From the data below, copy exactly the lines that lie between the one holding "(** ** Two scenarios, run *)" and the one holding "get_user_points 7 2 f1 = Return 10", including both, and nothing more.

(Saved data entries)
###

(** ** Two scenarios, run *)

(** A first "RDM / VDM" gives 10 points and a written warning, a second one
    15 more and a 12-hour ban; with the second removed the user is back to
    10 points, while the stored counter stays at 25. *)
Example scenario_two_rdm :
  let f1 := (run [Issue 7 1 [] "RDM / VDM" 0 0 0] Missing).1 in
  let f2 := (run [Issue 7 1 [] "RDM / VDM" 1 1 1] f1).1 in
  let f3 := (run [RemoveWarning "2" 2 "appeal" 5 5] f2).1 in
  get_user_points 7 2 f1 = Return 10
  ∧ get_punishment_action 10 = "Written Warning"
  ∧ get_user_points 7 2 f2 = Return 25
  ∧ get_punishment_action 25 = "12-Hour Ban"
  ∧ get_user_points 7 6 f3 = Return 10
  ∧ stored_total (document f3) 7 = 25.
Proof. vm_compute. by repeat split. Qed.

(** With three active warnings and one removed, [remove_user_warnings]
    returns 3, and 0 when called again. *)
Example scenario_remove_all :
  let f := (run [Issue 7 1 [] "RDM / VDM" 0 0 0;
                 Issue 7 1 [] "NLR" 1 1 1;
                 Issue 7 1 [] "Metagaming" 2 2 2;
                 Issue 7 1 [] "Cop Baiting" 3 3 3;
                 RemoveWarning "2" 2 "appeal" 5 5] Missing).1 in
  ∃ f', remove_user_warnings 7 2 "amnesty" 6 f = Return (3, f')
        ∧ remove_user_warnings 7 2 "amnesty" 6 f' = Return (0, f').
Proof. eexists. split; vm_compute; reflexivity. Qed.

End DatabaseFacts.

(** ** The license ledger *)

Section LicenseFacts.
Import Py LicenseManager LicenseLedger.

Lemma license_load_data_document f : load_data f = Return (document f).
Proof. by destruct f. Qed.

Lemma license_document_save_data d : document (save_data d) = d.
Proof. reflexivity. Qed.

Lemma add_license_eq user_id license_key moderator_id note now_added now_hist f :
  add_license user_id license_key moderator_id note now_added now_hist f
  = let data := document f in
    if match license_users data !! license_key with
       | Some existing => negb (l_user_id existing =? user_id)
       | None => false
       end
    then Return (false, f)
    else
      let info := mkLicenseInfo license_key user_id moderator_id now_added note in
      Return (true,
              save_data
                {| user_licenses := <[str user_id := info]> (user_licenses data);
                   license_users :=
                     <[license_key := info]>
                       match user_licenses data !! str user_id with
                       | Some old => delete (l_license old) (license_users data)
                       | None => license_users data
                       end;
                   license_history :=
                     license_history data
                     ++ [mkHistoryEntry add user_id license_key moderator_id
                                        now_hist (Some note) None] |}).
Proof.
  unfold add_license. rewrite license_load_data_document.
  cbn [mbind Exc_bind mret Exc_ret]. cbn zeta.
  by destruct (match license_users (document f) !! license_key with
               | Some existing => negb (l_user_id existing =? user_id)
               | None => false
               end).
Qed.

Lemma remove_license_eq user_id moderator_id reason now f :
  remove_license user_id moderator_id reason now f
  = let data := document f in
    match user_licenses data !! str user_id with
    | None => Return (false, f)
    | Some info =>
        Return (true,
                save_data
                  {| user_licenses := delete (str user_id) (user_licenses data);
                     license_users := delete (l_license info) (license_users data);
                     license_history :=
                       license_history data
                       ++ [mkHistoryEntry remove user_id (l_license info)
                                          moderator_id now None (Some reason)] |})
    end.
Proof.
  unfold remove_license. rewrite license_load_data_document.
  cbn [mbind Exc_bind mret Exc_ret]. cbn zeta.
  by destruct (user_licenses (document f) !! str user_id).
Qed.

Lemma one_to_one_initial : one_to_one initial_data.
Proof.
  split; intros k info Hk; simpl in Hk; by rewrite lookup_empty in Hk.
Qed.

###

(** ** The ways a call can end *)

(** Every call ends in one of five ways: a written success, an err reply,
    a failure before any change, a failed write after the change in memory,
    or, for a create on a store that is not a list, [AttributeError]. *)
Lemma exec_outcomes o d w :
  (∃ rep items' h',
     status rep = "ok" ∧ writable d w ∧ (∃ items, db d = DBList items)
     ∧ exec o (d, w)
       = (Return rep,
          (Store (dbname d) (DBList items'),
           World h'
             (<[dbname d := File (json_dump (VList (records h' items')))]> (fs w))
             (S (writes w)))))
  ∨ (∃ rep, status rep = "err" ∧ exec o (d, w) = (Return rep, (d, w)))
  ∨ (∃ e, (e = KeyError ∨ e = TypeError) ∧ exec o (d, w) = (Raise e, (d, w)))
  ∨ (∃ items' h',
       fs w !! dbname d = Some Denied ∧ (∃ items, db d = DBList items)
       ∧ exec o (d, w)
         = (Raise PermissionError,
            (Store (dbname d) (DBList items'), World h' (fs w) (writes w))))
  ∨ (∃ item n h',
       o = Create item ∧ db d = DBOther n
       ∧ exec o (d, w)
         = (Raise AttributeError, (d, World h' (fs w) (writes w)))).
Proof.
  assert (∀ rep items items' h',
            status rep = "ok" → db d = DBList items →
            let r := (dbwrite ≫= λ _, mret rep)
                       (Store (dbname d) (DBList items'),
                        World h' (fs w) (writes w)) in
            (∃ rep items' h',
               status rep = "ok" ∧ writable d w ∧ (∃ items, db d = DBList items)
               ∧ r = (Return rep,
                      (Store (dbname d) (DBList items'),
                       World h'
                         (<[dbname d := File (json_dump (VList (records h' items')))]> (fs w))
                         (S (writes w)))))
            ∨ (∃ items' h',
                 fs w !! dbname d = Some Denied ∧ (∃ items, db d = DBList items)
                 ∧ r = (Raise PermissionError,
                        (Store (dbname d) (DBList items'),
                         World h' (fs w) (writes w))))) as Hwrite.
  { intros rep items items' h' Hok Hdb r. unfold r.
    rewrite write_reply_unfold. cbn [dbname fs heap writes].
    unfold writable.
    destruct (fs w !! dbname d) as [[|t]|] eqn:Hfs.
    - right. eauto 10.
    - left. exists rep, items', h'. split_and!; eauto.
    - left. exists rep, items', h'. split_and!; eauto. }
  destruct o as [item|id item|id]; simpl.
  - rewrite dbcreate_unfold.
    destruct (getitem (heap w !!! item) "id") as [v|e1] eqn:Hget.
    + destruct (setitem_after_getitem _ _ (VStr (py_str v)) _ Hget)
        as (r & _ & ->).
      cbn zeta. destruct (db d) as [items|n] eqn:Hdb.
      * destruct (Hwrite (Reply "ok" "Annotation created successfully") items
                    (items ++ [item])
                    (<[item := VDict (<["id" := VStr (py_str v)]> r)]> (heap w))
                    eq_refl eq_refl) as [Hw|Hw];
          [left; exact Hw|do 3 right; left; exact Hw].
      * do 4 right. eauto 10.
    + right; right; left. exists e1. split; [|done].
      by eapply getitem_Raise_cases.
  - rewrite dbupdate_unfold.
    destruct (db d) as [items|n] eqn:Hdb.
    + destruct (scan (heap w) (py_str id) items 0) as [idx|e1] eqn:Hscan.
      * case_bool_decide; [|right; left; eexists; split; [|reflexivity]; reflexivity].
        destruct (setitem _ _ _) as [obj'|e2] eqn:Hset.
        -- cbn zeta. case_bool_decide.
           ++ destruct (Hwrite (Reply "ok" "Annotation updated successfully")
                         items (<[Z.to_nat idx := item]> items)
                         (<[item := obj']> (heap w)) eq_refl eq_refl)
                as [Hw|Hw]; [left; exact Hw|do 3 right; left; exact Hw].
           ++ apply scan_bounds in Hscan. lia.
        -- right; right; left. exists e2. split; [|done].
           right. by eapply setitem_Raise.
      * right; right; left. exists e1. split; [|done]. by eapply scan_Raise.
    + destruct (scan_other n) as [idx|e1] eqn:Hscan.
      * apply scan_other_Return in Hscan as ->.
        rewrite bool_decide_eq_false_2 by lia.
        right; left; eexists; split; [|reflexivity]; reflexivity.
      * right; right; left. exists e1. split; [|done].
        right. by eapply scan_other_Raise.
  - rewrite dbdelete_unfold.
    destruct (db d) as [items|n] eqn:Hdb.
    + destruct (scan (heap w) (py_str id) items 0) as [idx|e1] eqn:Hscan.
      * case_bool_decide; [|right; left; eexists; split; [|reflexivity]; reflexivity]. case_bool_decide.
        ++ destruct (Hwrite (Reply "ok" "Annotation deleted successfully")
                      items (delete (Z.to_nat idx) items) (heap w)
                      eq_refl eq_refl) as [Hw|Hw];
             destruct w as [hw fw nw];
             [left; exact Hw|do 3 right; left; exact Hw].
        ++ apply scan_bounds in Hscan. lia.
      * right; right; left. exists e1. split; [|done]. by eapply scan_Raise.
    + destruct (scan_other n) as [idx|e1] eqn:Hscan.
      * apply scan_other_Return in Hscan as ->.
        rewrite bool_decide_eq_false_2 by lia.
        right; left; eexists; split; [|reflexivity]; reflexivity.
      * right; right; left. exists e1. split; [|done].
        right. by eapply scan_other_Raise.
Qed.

###

Written reply:
(** ** Two scenarios, run *)

(** A first "RDM / VDM" gives 10 points and a written warning, a second one
    15 more and a 12-hour ban; with the second removed the user is back to
    10 points, while the stored counter stays at 25. *)
Example scenario_two_rdm :
  let f1 := (run [Issue 7 1 [] "RDM / VDM" 0 0 0] Missing).1 in
  let f2 := (run [Issue 7 1 [] "RDM / VDM" 1 1 1] f1).1 in
  let f3 := (run [RemoveWarning "2" 2 "appeal" 5 5] f2).1 in
  get_user_points 7 2 f1 = Return 10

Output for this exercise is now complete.